> PROVIDED INFORMATION
━━━━━━━━
(** [BlockState(BlockState const& bs)] copies every member; [operator=]
    appends the confirmations to those already there. *)
Definition assign (this bs : BlockState) : BlockState :=
  mkBlockState (m_block bs) (m_blockNumber bs) (m_blockID bs) (m_bftSolidifyBlockNumber bs) (m_validated bs)
    (m_inCurrentChain bs) (m_activeProucers bs) (m_confirmCount bs) (m_confirmations this ++ m_confirmations bs).

Definition blockstate_eqb (a b : BlockState) : bool :=
  (m_blockNumber a =? m_blockNumber b) && hash_eqb (m_blockID a) (m_blockID b)
  && (zlen (s_producers (m_activeProucers a)) =? zlen (s_producers (m_activeProucers b)))
  && (m_confirmCount a =? m_confirmCount b).

Definition setProducerSnapshot (ps : ProducerSnapshot) (s : BlockState) : BlockState :=
  mkBlockState (m_block s) (m_blockNumber s) (m_blockID s) (m_bftSolidifyBlockNumber s) (m_validated s)
    (m_inCurrentChain s) ps (m_confirmCount s) (m_confirmations s).

Definition setBft (n : Z) (s : BlockState) : BlockState :=
  mkBlockState (m_block s) (m_blockNumber s) (m_blockID s) n (m_validated s)
    (m_inCurrentChain s) (m_activeProucers s) (m_confirmCount s) (m_confirmations s).

Definition setConfirmations (count : Z) (cs : list HeaderConfirmation) (s : BlockState) : BlockState :=
  mkBlockState (m_block s) (m_blockNumber s) (m_blockID s) (m_bftSolidifyBlockNumber s) (m_validated s)
    (m_inCurrentChain s) (m_activeProucers s) count cs.

Definition getPrev (s : BlockState) : h256 := m_parentHash (m_blockHeader (m_block s)).

(** [addConfirmation(confirmation)]; the count is a [uint8_t]. *)
Definition addConfirmation (c : HeaderConfirmation) (s : BlockState) : BlockState :=
  if negb (hc_number c =? m_blockNumber s) || negb (hash_eqb (hc_blockID c) (m_blockID s)) then s
  else if negb (isExist (hc_producer c) (m_activeProucers s)) then s
  else if existsb (fun x => confirmation_eqb x c) (m_confirmations s) then s
  else setConfirmations (u8 (m_confirmCount s + 1)) (m_confirmations s ++ [c]) s.

Definition isSolidified (s : BlockState) : bool :=
  if zlen (s_producers (m_activeProucers s)) =? 0 then false
  else (zlen (s_producers (m_activeProucers s)) * 2) / 3 <=? m_confirmCount s.

Definition streamRLP (s : BlockState) (st : RLPStream) : result RLPStream :=
  ps ← run (snapshot_streamRLP (m_activeProucers s));
  raws ← result_map confirmation_getRLPData (m_confirmations s);
  appendList (4 + zlen (m_confirmations s)) st ≫= chain
    ([appendInt (m_blockNumber s); appendHash (m_blockID s); appendRaw ps 1; appendInt (m_confirmCount s)]
     ++ map (fun r => appendRaw r 1) raws).

Definition getRLPData (s : BlockState) : result bytes := run (streamRLP s).

(** The loop of the decoding constructor; what was pushed before a throw
    stays. *)
Fixpoint confirmations_loop (fuel : nat) (data : bytes) (i count : Z) : list HeaderConfirmation :=
  match fuel with
  | O => []
  | S n =>
      if i <? count then
        match nth_item data i ≫= decodeConfirmation with
        | Ok c => c :: confirmations_loop n data (i + 1) count
        | Throw _ => []
        end
      else []
  end.

(** [BlockState(bytesConstRef data)] on an object [s0]: the members are set in
    order and [catch (...)] keeps what was set before an exception. *)
Definition decode (data : bytes) (s0 : BlockState) : BlockState :=
  match make data VeryStrict, itemCount data with
  | Ok _, Ok n =>
      if isList data && (4 <=? n) then
        match nth_item data 0 ≫= toInt_u64 with
        | Throw _ => s0
        | Ok number =>
            let s1 := mkBlockState (m_block s0) number (m_blockID s0) (m_bftSolidifyBlockNumber s0) (m_validated s0)
                        (m_inCurrentChain s0) (m_activeProucers s0) (m_confirmCount s0) (m_confirmations s0) in
            match nth_item data 1 ≫= (fun it => toHash 32 it VeryStrict) with
            | Throw _ => s1
            | Ok id =>
                let s2 := mkBlockState (m_block s0) number id (m_bftSolidifyBlockNumber s0) (m_validated s0)
                            (m_inCurrentChain s0) (m_activeProucers s0) (m_confirmCount s0) (m_confirmations s0) in
                match nth_item data 2 with
                | Throw _ => s2
                | Ok aps =>
                    let s3 := setProducerSnapshot (Producer.populate aps (m_activeProucers s0)) s2 in
                    match nth_item data 3 ≫= toInt_u8 with
                    | Throw _ => s3
                    | Ok count => setConfirmations count (m_confirmations s0 ++ confirmations_loop (Z.to_nat n) data 4 n) s3
                    end
                end
            end
        end
      else s0
  | _, _ => s0
  end.

(** ** The codecs *)

Record confirmation_valid (c : HeaderConfirmation) : Prop := {
  cv_chainID : is_u64 (hc_chainID c);
  cv_number : is_u64 (hc_number c);
  cv_timestamp : 0 <= hc_timestamp c < 2 ^ 63
}.

Definition confirmation_fields (c : HeaderConfirmation) : list bytes :=
  [enc_int (hc_chainID c); enc_int (hc_number c); enc_str (vec_to_list (hc_blockID c));
   enc_int (hc_timestamp c); enc_str (vec_to_list (hc_producer c)); enc_str (vec_to_list (hc_signature c))].
Definition enc_confirmation (c : HeaderConfirmation) : bytes := enc_list (confirmation_fields c).

Section ConfirmationFacts.
Context (c : HeaderConfirmation) (Hv : confirmation_valid c).

Lemma confirmation_len : zlen (concat (confirmation_fields c)) <= 400.
Proof.
  destruct Hv. unfold confirmation_fields. cbn [concat]. rewrite ?zlen_app, ?(@zlen_nil byte). bound_fields. lia.
Qed.

Lemma confirmation_fit : fits (concat (confirmation_fields c)).
Proof. pose proof confirmation_len. unfold fits. lia. Qed.

Lemma confirmation_wf : Forall wf_item (confirmation_fields c).
Proof. destruct Hv. unfold confirmation_fields. solve_fields. Qed.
━━━━━━━━
> YOUR ASSIGNMENT
Each record above should be set down again in its exact wording.

> RESULT OF THE EXERCISE
(** [BlockState(BlockState const& bs)] copies every member; [operator=]
    appends the confirmations to those already there. *)
Definition assign (this bs : BlockState) : BlockState :=
  mkBlockState (m_block bs) (m_blockNumber bs) (m_blockID bs) (m_bftSolidifyBlockNumber bs) (m_validated bs)
    (m_inCurrentChain bs) (m_activeProucers bs) (m_confirmCount bs) (m_confirmations this ++ m_confirmations bs).

Definition blockstate_eqb (a b : BlockState) : bool :=
  (m_blockNumber a =? m_blockNumber b) && hash_eqb (m_blockID a) (m_blockID b)
  && (zlen (s_producers (m_activeProucers a)) =? zlen (s_producers (m_activeProucers b)))
  && (m_confirmCount a =? m_confirmCount b).

Definition setProducerSnapshot (ps : ProducerSnapshot) (s : BlockState) : BlockState :=
  mkBlockState (m_block s) (m_blockNumber s) (m_blockID s) (m_bftSolidifyBlockNumber s) (m_validated s)
    (m_inCurrentChain s) ps (m_confirmCount s) (m_confirmations s).

Definition setBft (n : Z) (s : BlockState) : BlockState :=
  mkBlockState (m_block s) (m_blockNumber s) (m_blockID s) n (m_validated s)
    (m_inCurrentChain s) (m_activeProucers s) (m_confirmCount s) (m_confirmations s).

Definition setConfirmations (count : Z) (cs : list HeaderConfirmation) (s : BlockState) : BlockState :=
  mkBlockState (m_block s) (m_blockNumber s) (m_blockID s) (m_bftSolidifyBlockNumber s) (m_validated s)
    (m_inCurrentChain s) (m_activeProucers s) count cs.

Definition getPrev (s : BlockState) : h256 := m_parentHash (m_blockHeader (m_block s)).

(** [addConfirmation(confirmation)]; the count is a [uint8_t]. *)
Definition addConfirmation (c : HeaderConfirmation) (s : BlockState) : BlockState :=
  if negb (hc_number c =? m_blockNumber s) || negb (hash_eqb (hc_blockID c) (m_blockID s)) then s
  else if negb (isExist (hc_producer c) (m_activeProucers s)) then s
  else if existsb (fun x => confirmation_eqb x c) (m_confirmations s) then s
  else setConfirmations (u8 (m_confirmCount s + 1)) (m_confirmations s ++ [c]) s.

Definition isSolidified (s : BlockState) : bool :=
  if zlen (s_producers (m_activeProucers s)) =? 0 then false
  else (zlen (s_producers (m_activeProucers s)) * 2) / 3 <=? m_confirmCount s.

Definition streamRLP (s : BlockState) (st : RLPStream) : result RLPStream :=
  ps ← run (snapshot_streamRLP (m_activeProucers s));
  raws ← result_map confirmation_getRLPData (m_confirmations s);
  appendList (4 + zlen (m_confirmations s)) st ≫= chain
    ([appendInt (m_blockNumber s); appendHash (m_blockID s); appendRaw ps 1; appendInt (m_confirmCount s)]
     ++ map (fun r => appendRaw r 1) raws).

Definition getRLPData (s : BlockState) : result bytes := run (streamRLP s).

(** The loop of the decoding constructor; what was pushed before a throw
    stays. *)
Fixpoint confirmations_loop (fuel : nat) (data : bytes) (i count : Z) : list HeaderConfirmation :=
  match fuel with
  | O => []
  | S n =>
      if i <? count then
        match nth_item data i ≫= decodeConfirmation with
        | Ok c => c :: confirmations_loop n data (i + 1) count
        | Throw _ => []
        end
      else []
  end.

(** [BlockState(bytesConstRef data)] on an object [s0]: the members are set in
    order and [catch (...)] keeps what was set before an exception. *)
Definition decode (data : bytes) (s0 : BlockState) : BlockState :=
  match make data VeryStrict, itemCount data with
  | Ok _, Ok n =>
      if isList data && (4 <=? n) then
        match nth_item data 0 ≫= toInt_u64 with
        | Throw _ => s0
        | Ok number =>
            let s1 := mkBlockState (m_block s0) number (m_blockID s0) (m_bftSolidifyBlockNumber s0) (m_validated s0)
                        (m_inCurrentChain s0) (m_activeProucers s0) (m_confirmCount s0) (m_confirmations s0) in
            match nth_item data 1 ≫= (fun it => toHash 32 it VeryStrict) with
            | Throw _ => s1
            | Ok id =>
                let s2 := mkBlockState (m_block s0) number id (m_bftSolidifyBlockNumber s0) (m_validated s0)
                            (m_inCurrentChain s0) (m_activeProucers s0) (m_confirmCount s0) (m_confirmations s0) in
                match nth_item data 2 with
                | Throw _ => s2
                | Ok aps =>
                    let s3 := setProducerSnapshot (Producer.populate aps (m_activeProucers s0)) s2 in
                    match nth_item data 3 ≫= toInt_u8 with
                    | Throw _ => s3
                    | Ok count => setConfirmations count (m_confirmations s0 ++ confirmations_loop (Z.to_nat n) data 4 n) s3
                    end
                end
            end
        end
      else s0
  | _, _ => s0
  end.

(** ** The codecs *)

Record confirmation_valid (c : HeaderConfirmation) : Prop := {
  cv_chainID : is_u64 (hc_chainID c);
  cv_number : is_u64 (hc_number c);
  cv_timestamp : 0 <= hc_timestamp c < 2 ^ 63
}.

Definition confirmation_fields (c : HeaderConfirmation) : list bytes :=
  [enc_int (hc_chainID c); enc_int (hc_number c); enc_str (vec_to_list (hc_blockID c));
   enc_int (hc_timestamp c); enc_str (vec_to_list (hc_producer c)); enc_str (vec_to_list (hc_signature c))].
Definition enc_confirmation (c : HeaderConfirmation) : bytes := enc_list (confirmation_fields c).

Section ConfirmationFacts.
Context (c : HeaderConfirmation) (Hv : confirmation_valid c).

Lemma confirmation_len : zlen (concat (confirmation_fields c)) <= 400.
Proof.
  destruct Hv. unfold confirmation_fields. cbn [concat]. rewrite ?zlen_app, ?(@zlen_nil byte). bound_fields. lia.
Qed.

Lemma confirmation_fit : fits (concat (confirmation_fields c)).
Proof. pose proof confirmation_len. unfold fits. lia. Qed.

Lemma confirmation_wf : Forall wf_item (confirmation_fields c).
Proof. destruct Hv. unfold confirmation_fields. solve_fields. Qed.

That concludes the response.